29) Depois de participar da mostra Un Certain Regard em 2018 com seu Longa Jornada Noite Adentro (do qual não gosto muito, devo dizer), o jovem cineasta chinês Bi Gan teve seu novo trabalho confirmado na competitiva de Cannes 2025 apenas alguns dias antes do início do evento: Resurrection. Talvez em função da entrada tardia no cronograma ele tenha sido programado apenas para o fim do festival e em um horário no fim da noite, 22h – duas decisões complicadas se considerarmos que se trata de um filme com 160 minutos de duração, o que talvez explique por que tantas pessoas deixaram a sala durante a projeção. No dia seguinte, nos corredores do Palácio dos Festivais, muitos admitiram tê-lo achado insuportavelmente monótono – e embora compreenda por que alguns podem ter se sentido entediados (até mesmo pelo cansaço acumulado), a qualidade narrativa do longa é tamanha que não posso deixar de considerar injusta a rejeição por ele sofrida.

Partindo de uma premissa tão complicada que nem mesmo as três ou quatro cartelas de explicação que abrem a projeção conseguem torná-la mais compreensível, o roteiro escrito pelo próprio diretor se passa em uma realidade na qual a humanidade parou de sonhar, o que por algum motivo lhe conferiu imortalidade. Contudo, algumas pessoas (conhecidas como phantasmaers) ainda preservam esta capacidade, conseguindo mergulhar em seus próprios sonhos – e acabam atraindo a atenção de outros indivíduos que têm o poder de enxergar o que os tais phantasmers veem ao sonhar.

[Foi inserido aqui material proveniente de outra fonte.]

Lemma on_store_importing {A} (m : M store A) : preserves inv_kept m → preserves importing (on_store m).
Proof. intros Hm w r w' (H & Hd & _)%mig_store_inv. split; [by rewrite Hd|]. exact (Hm _ _ _ H). Qed.
Lemma on_disk_aside {A} (m : M fs A) : preserves untouched m → preserves aside (on_disk m).
Proof.
  intros Hm w r w' (H & Hw & _)%on_disk_inv. unfold aside, importing, rows_kept, rows. rewrite Hw. split; [|done]. split; [|done].
  by eapply Hm.
Qed.
Lemma on_pairs_aside {A} (m : M fs A) : preserves aside (on_world (on_pairs m)).
Proof.
  intros w r w' (H & Hd & _)%on_world_inv. apply on_pairs_inv in H as [_ [Hs Hc]]. unfold aside, importing, rows_kept, rows, w_tables.
  by rewrite Hd, Hs, Hc.
Qed.
Lemma on_configs_importing {A} (m : M fs A) : preserves importing (on_world (on_configs m)).
Proof.
  intros w r w' (H & Hd & _)%on_world_inv. apply on_configs_inv in H as [_ [Hs Hc]]. unfold importing, rows, w_tables. by rewrite Hd, Hs.
Qed.
Definition kept_tables (t t' : tables) : Prop :=
  t_users t' = t_users t ∧ t_rules t' = t_rules t ∧ t_settings t' = t_settings t.
#[local] Instance kept_tables_preorder : PreOrder kept_tables.
Proof. split; [by intros t|]. intros a b c (?&?&?) (?&?&?). split_and!; congruence. Qed.
Lemma on_store_aside {A} (m : M store A) : preserves inv_kept m → preserves (over kept_tables) m → preserves aside (on_store m).
Proof.
  intros Hm Hk w r w' H. split; [by eapply on_store_importing|]. apply mig_store_inv in H as (H & _ & Hc).
  destruct (Hk _ _ _ H) as (?&?&?). by split_and!.
Qed.
Lemma op_keeps {A} (op : store_op) (m : M store A) : run_store_op op = void m → preserves inv_kept m.
Proof. intros Hop. apply void_keeps. rewrite <- Hop. apply store_op_keeps. Qed.
Lemma SetHostname_keeps h : preserves inv_kept (Store_SetHostname h).
Proof. exact (op_keeps (SSetHostname h) _ eq_refl). Qed.
Lemma SetListenAddress_keeps a : preserves inv_kept (Store_SetListenAddress a).
Proof. exact (op_keeps (SSetListenAddress a) _ eq_refl). Qed.
Lemma SetActiveRevision_keeps a : preserves inv_kept (Store_SetActiveRevision a).
Proof. exact (op_keeps (SSetActiveRevision a) _ eq_refl). Qed.
Lemma SaveTLSMetadata_aside m : preserves aside (on_store (Store_SaveTLSMetadata m)).
Proof.
  apply on_store_aside; [exact (op_keeps (SSaveTLSMetadata m) _ eq_refl)|]. unfold Store_SaveTLSMetadata.
  apply (preserves_bind (over kept_tables)); [apply db_now_over; apply _|]. intros now. apply exec_over; [apply _|].
  intros t. by destruct (meta_ok m).
Qed.
Lemma RecordEvent_aside e : preserves aside (on_store (Store_RecordEvent e)).
Proof.
  apply on_store_aside; [exact (op_keeps (SRecordEvent e) _ eq_refl)|]. unfold Store_RecordEvent.
  apply (preserves_bind (over kept_tables)); [apply db_now_over; apply _|]. intros now. apply exec_over; [apply _|].
  intros t. by destruct (event_ok e).
Qed.
Lemma query_aside {A} (f : tables → result A) : preserves aside (on_store (query f)).
Proof. apply on_store_aside; [apply query_keeps|by apply query_over; apply _]. Qed.
Lemma clock_aside : preserves aside now_.
Proof. intros w t w' ->%clock_keeps. reflexivity. Qed.
Lemma ImportManual_aside ts hostname chain key : preserves aside (ImportManual (PB:=mig_publisher ts) hostname chain key).
Proof.
  unfold ImportManual, publish_active, revertPublication, completePublication.
  cbn [pub_Publish pub_RevertLast pub_CompletePublished mig_publisher]. walk;
    first [apply query_aside | apply clock_aside | apply SaveTLSMetadata_aside | apply RecordEvent_aside | apply on_pairs_aside
          | (apply preserves_ret; apply _)].
Qed.
Lemma import_certificate_aside source target host : preserves aside (import_certificate source target host).
Proof.
  unfold import_certificate. walk; auto using ImportManual_aside, on_pairs_aside;
    apply on_disk_aside; auto with fsdb.
Qed.

Lemma import_users_spec l n (w : mig) r w' : tables_ok (rows w) → import_users l n w = (r, w') →
  importing w w' ∧ w_configs (mg_world w') = w_configs (mg_world w)
  ∧ ∀ k, r = Ok k → k = n + Z.of_nat (length l)
    ∧ t_settings (rows w') = t_settings (rows w) ∧ t_rules (rows w') = t_rules (rows w)
    ∧ ∀ m, (∀ name p, m !! name = Some p → has_password (rows w) name p) →
      ∀ name p, passwords l m !! name = Some p → has_password (rows w') name p.
Proof.
  revert n w. induction l as [|u l IH]; intros n w Hok H; cbn [import_users] in H.
  { run_ret H. split; [reflexivity|]. split; [done|]. intros k [= <-]. cbn. split; [lia|]. done. }
  destruct (_ || _); [by run_ret H; split; [reflexivity|]|]. run_bind H.
  assert (Hi : importing w w1) by (eapply on_store_importing; [|exact E]; apply UpsertUser_keeps).
  apply mig_store_inv in E as (E & _ & Hc). destruct a as [e|]; [by run_ret H|].
  apply UpsertUser_rows in E as (Hs & Hr & Hp & Hothers); [|exact Hok|done]. destruct Hi as [Ht Hok1].
  destruct (IH _ _ (Hok1 Hok) H) as ([Ht2 Hok2] & Hc2 & Hres). split; [split; [by etrans|auto]|]. split; [congruence|].
  intros k Hk. destruct (Hres k Hk) as (-> & Hs2 & Hr2 & Hpw). split; [cbn [length]; lia|].
  fold (rows w1) (rows w) in *. unfold rows, w_tables in *. split; [congruence|]. split; [congruence|].
  intros m Hm name p. cbn [passwords]. apply Hpw. intros n0 p0 [[<- <-]|[Hne Hl]]%lookup_insert_Some; [exact Hp|]. apply Hothers; [done|].
  by apply Hm.
Qed.
Lemma import_rules_spec l i n (w : mig) r w' : import_rules l i n w = (r, w') →
  importing w w' ∧ w_configs (mg_world w') = w_configs (mg_world w)
  ∧ ∀ k, r = Ok k → k = n + Z.of_nat (length l)
    ∧ t_settings (rows w') = t_settings (rows w) ∧ t_users (rows w') = t_users (rows w)
    ∧ t_rules (rows w') = rules_after l i (t_rules (rows w)).
Proof.
  revert i n w. induction l as [|u l IH]; intros i n w H; cbn [import_rules] in H.
  { run_ret H. split; [reflexivity|]. split; [done|]. intros k [= <-]. cbn. split; [lia|]. done. }
  run_bind H. assert (Hi : importing w w1) by (eapply on_store_importing; [|exact E]; apply UpsertRule_keeps).
  apply mig_store_inv in E as (E & _ & Hc). destruct a as [e|]; [by run_ret H|].
  apply UpsertRule_rows in E as (Hs & Hu & Hr). destruct (IH _ _ _ H) as (Hi2 & Hc2 & Hres).
  split; [by etrans|]. split; [congruence|]. intros k Hk. destruct (Hres k Hk) as (-> & Hs2 & Hu2 & Hr2).
  unfold rows, w_tables in *. split; [cbn [length]; lia|]. split; [congruence|]. split; [congruence|]. cbn [rules_after]. congruence.
Qed.
Lemma RevertLast_undoes_witness :
  ∃ p c1 c2, coord_publish (mkCoord (demo_world []) None) = (Ok p, c1)
    ∧ RevertLast (ret None) c1 = (None, c2) ∧ tls_view (co_env c2) = None ∧ v_active (view (co_env c2)) = "".
Proof.
  destruct (ok_run (coord_publish (mkCoord (demo_world []) None))) as (p & c1 & H); [vm_compute; reflexivity|].
  assert (R0 : (RevertLast (ret None) (coord_publish (mkCoord (demo_world []) None)).2).1 = None) by (vm_compute; reflexivity).
  rewrite H in R0. destruct (nil_run _ R0) as (c2 & R).
  destruct (RevertLast_undoes (TP:=demo_tls_publication) (ret None) None demo_bundle
              (mkCoord (demo_world []) None) p c1 c2 (demo_consistent _) H R) as (_ & Ha & _ & Ht).
  exists p, c1, c2. split; [exact H|]. split; [exact R|]. split; [rewrite Ht|rewrite Ha]; vm_compute; reflexivity.
Defined.

(** ** Users *)

Abbreviation apply_all := (world_manager demo_materializer).
Lemma demo_calm_ok : tables_ok (w_tables (demo_world [])).
Proof. exact demo_tables_ok. Qed.

Lemma Create_adds_one_witness :
  ∃ c w', UserManager_Create apply_all "carol" (demo_world []) = (Ok c, w')
    ∧ User_Credential (Created_User c) = "" ∧ len (Created_Password c) = 32 ∧ users_ok w'.
Proof.
  destruct (ok_run (UserManager_Create apply_all "carol" (demo_world []))) as (c & w' & H); [vm_compute; reflexivity|].
  destruct (Create_adds_one apply_all (world_apply_current_law demo_materializer) world_rand_Read_law "carol"
              (demo_world []) (Ok c) w' demo_calm_ok H) as (Hok & _ & _ & _ & Hc & Hl & _).
  exists c, w'. exact (conj H (conj Hc (conj Hl Hok))).
Defined.

(** The endpoint refuses the restart: the row is written back. *)
Lemma mutation_atomic_witness :
  ∃ e w', run_mutation apply_all Revoke 1 (demo_world [Some refused]) = (Some e, w')
    ∧ same_users (users (demo_world [])) (users w').
Proof.
  destruct (some_run (run_mutation apply_all Revoke 1 (demo_world [Some refused]))) as (e & w' & H); [vm_compute; reflexivity|].
  destruct (mutation_atomic apply_all (world_apply_current_law demo_materializer) world_rand_Read_law
    Revoke 1 (demo_world [Some refused]) (Some e) w' demo_calm_ok H) as (_ & Hs).
  exists e, w'. split; [exact H|]. exact (Hs eq_refl).
Defined.

Lemma revoked_is_final_witness :
  ∃ w', run_ops apply_all [OpMutate Enable 2; OpRotate 2] (demo_world []) = (tt, w')
    ∧ revoked_row (users w') 2 "bob" (User_Credential bob).
Proof.
  destruct (run_ops apply_all [OpMutate Enable 2; OpRotate 2] (demo_world [])) as [[] w'] eqn:H.
  exists w'. split; [reflexivity|].
  refine (proj2 (revoked_is_final apply_all (world_apply_current_law demo_materializer) world_rand_Read_law
    [OpMutate Enable 2; OpRotate 2] (demo_world []) w' 2 "bob" (User_Credential bob) demo_calm_ok _ H)).
  exists bob. repeat split.
Defined.

(** ** The administrator *)

Lemma Bootstrap_once_witness :
  ∃ w', Bootstrap "  root " admin_password (demo_auth demo_tables) = (None, w')
    ∧ ∃ row, t_admin (aw_tables w') = Some row ∧ adm_username row = "root".
Proof.
  destruct (nil_run (Bootstrap "  root " admin_password (demo_auth demo_tables))) as (w' & H); [vm_compute; reflexivity|].
  destruct (Bootstrap_once "  root " admin_password (demo_auth demo_tables) None w' H) as (_ & _ & row & Ht & Hn & _).
  exists w'. split; [exact H|]. exists row. split; [rewrite Ht; reflexivity|exact Hn].
Defined.

Lemma Login_opens_one_session_witness :
  ∃ sess w', Login demo_sessions "root" admin_password (demo_auth admin_tables) = (Ok sess, w')
    ∧ ∃ row, t_admin (aw_tables (demo_auth admin_tables)) = Some row ∧ adm_username row = "root".
Proof.
  destruct (ok_run (Login demo_sessions "root" admin_password (demo_auth admin_tables))) as (sess & w' & H);
    [vm_compute; reflexivity|].
  destruct (Login_opens_one_session demo_sessions "root" admin_password (demo_auth admin_tables) (Ok sess) w' H)
    as (row & _ & Hr & Hn & _).
  exists sess, w'. split; [exact H|]. exists row. exact (conj Hr Hn).
Defined.

Lemma Authenticate_sound_witness :
  ∃ a w', Authenticate "token" (demo_auth admin_tables) = (Ok a, w') ∧ t_admin (aw_tables w') = t_admin admin_tables.
Proof.
  destruct (ok_run (Authenticate "token" (demo_auth admin_tables))) as (a & w' & H); [vm_compute; reflexivity|].
  exists a, w'. exact (conj H (proj2 (proj2 (Authenticate_sound "token" (demo_auth admin_tables) a w' H)))).
Defined.


Lemma DeleteAdmin_resets_witness :
  ∃ w', DeleteAdmin "token" admin_password (demo_auth admin_tables) = (None, w')
    ∧ t_admin (aw_tables w') = None ∧ t_sessions (aw_tables w') = ∅.
Proof.
  destruct (nil_run (DeleteAdmin "token" admin_password (demo_auth admin_tables))) as (w' & H); [vm_compute; reflexivity|].
  destruct (DeleteAdmin_resets "token" admin_password (demo_auth admin_tables) w' admin_tables_ok H) as (_ & Ha & Hs & _).
  exists w'. exact (conj H (conj Ha Hs)).
Defined.

Lemma HashPassword_verifies_witness :
  ∃ h, HashPassword admin_password (Ok "0123456789abcdef") = Ok h ∧ VerifyPassword h admin_password = true.
Proof.
  exists demo_hash. assert (H : HashPassword admin_password (Ok "0123456789abcdef") = Ok demo_hash) by (vm_compute; reflexivity).
  split; [exact H|].
  exact (proj1 (proj2 (proj2 (proj2 (HashPassword_verifies admin_password "0123456789abcdef" demo_hash eq_refl H))))).
Defined.

Lemma Failure_bounded_witness :
  limiter_ok (Failure (NewLoginLimiter (15 * minute) 4096) 7 "192.0.2.1" "root").
Proof.
  refine (proj1 (Failure_bounded (NewLoginLimiter (15 * minute) 4096) 7 "192.0.2.1" "root" _)).
  apply NewLoginLimiter_ok.
Defined.
Lemma Failure_blocks_account_witness :
  let l := NewLoginLimiter (15 * minute) 4096 in
  (Allow (Failure l 7 "192.0.2.1" "root") 9 "192.0.2.2" "root").1 = false.
Proof.
  intros l. refine (proj1 (Failure_blocks_account l 7 "192.0.2.1" "root" "192.0.2.2" 9 _ _ _ _)).
  - apply NewLoginLimiter_ok.
  - vm_compute. discriminate.
  - vm_compute. by split.
  - vm_compute. reflexivity.
Defined.

(** ** Certificates *)

Lemma ValidateSourceSettings_sound_witness :
  settings_of Provided "" "/etc/tls/cert.pem" "/etc/tls/key.pem".
Proof.
  refine (proj1 (ValidateSourceSettings_sound letter_address Provided "vpn.example.org" "" "/etc/tls/cert.pem"
                   "/etc/tls/key.pem" _)). vm_compute. reflexivity.
Defined.



Lemma renew_certifies_witness :
  ∃ m w', renew letter_address desk_active = ((m, None), w')
    ∧ ∃ current w1, LoadTLSMetadata desk_active = (Ok current, w1)
      ∧ (M_Fingerprint current ≠ "" → M_Fingerprint m ≠ M_Fingerprint current).
Proof.
  destruct (done_run (renew letter_address desk_active)) as (m & w' & H); [vm_compute; reflexivity|].
  exists m, w'. split; [exact H|].
  destruct (renew_certifies letter_address desk_active m w' H) as (current & w1 & Hl & _ & _ & Hf & _).
  exists current, w1. exact (conj Hl Hf).
Defined.

(** ** The store *)

Lemma store_invariant_witness :
  tables_ok (db_tables (run_store_op (SInsertUser (mkVPNUser 0 "dave" "credential" UserActive 0 0))
                          (calm_store demo_tables)).2).
Proof.
  exact (store_invariant (SInsertUser (mkVPNUser 0 "dave" "credential" UserActive 0 0)) (calm_store demo_tables)
           _ _ demo_tables_ok (surjective_pairing _)).
Defined.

Ou algo assim. Porque a verdade é que durante boa parte de Resurrection eu sentia estar deixando passar alguma informação importante que esclareceria toda a trama; isto é, ao menos até perceber que buscar “decifrar” o filme era um esforço tolo, já que o que de fato merecia atenção eram a atmosfera onírica construída por Bi Gan e, principalmente, sua elaborada homenagem à história do cinema e à evolução de sua linguagem. Pois o fato é que o longa tem uma estrutura quase antológica, sendo construída a partir de cinco ou seis histórias que, em sua abordagem, refletem períodos e estéticas diferentes da Sétima Arte, tendo em comum apenas a figura do phantasmer vivido por Jackson Yee, que em cada segmento interpreta um personagem distinto.

Assim, os vinte minutos iniciais do filme, completamente sem diálogos e apresentados em uma razão de aspecto 1.33:1, refletem os primórdios do cinema, chegando a fazer referências inclusive a alguns dos esforços que antecederam a criação do cinematógrafo pelos Lumière – como o fenacistoscópio, dispositivo que envolvia discos com ilustrações sequenciais em suas bordas que, quando girados, criavam ilusão de movimento. Ainda nesta introdução há homenagens ao expressionismo alemão (especialmente Nosferatu) e aos filmes de trucagens típicos dos primeiros anos do cinema, exemplificados pela obra de Georges Méliès. Da mesma forma, O Regador Regado, dirigida pelos Lumière e considerada a primeira comédia produzida pela nova mídia, recebe dupla homenagem: uma recriação direta e, mais tarde, através de sua projeção sobre um lençol, criando uma elegante conexão entre o início e o final da narrativa – que traz também brincadeiras com o noir, incluindo uma citação direta de A Dama de Shanghai.

Incluindo momentos de malabarismo técnico notáveis, Resurrection traz, por exemplo, o contrazoom criado por Hitchcock em Um Corpo que Cai (e que consiste na aproximação física da câmera de um objeto enquanto um zoom out é realizado - e vice-versa), mas que aqui é executado com uma variação curiosa que o faz parecer quase impossível: enquanto o contrazoom é executado, os objetos em cena também parecem se mover, criando um efeito de deformação na profundidade ainda mais intenso. Já em outro momento, Bi Gan emprega um split focus (técnica adorada por Scorsese e De Palma e que Kléber Mendonça Filho também utilizou em O Agente Secreto), que consiste em manter em foco perfeito elementos nas extremidades do campo enquanto o espaço entre eles surge desfocado – e que aqui também ganha uma variação curiosa e rara ao ser combinado com uma panorâmica vertical (tilt).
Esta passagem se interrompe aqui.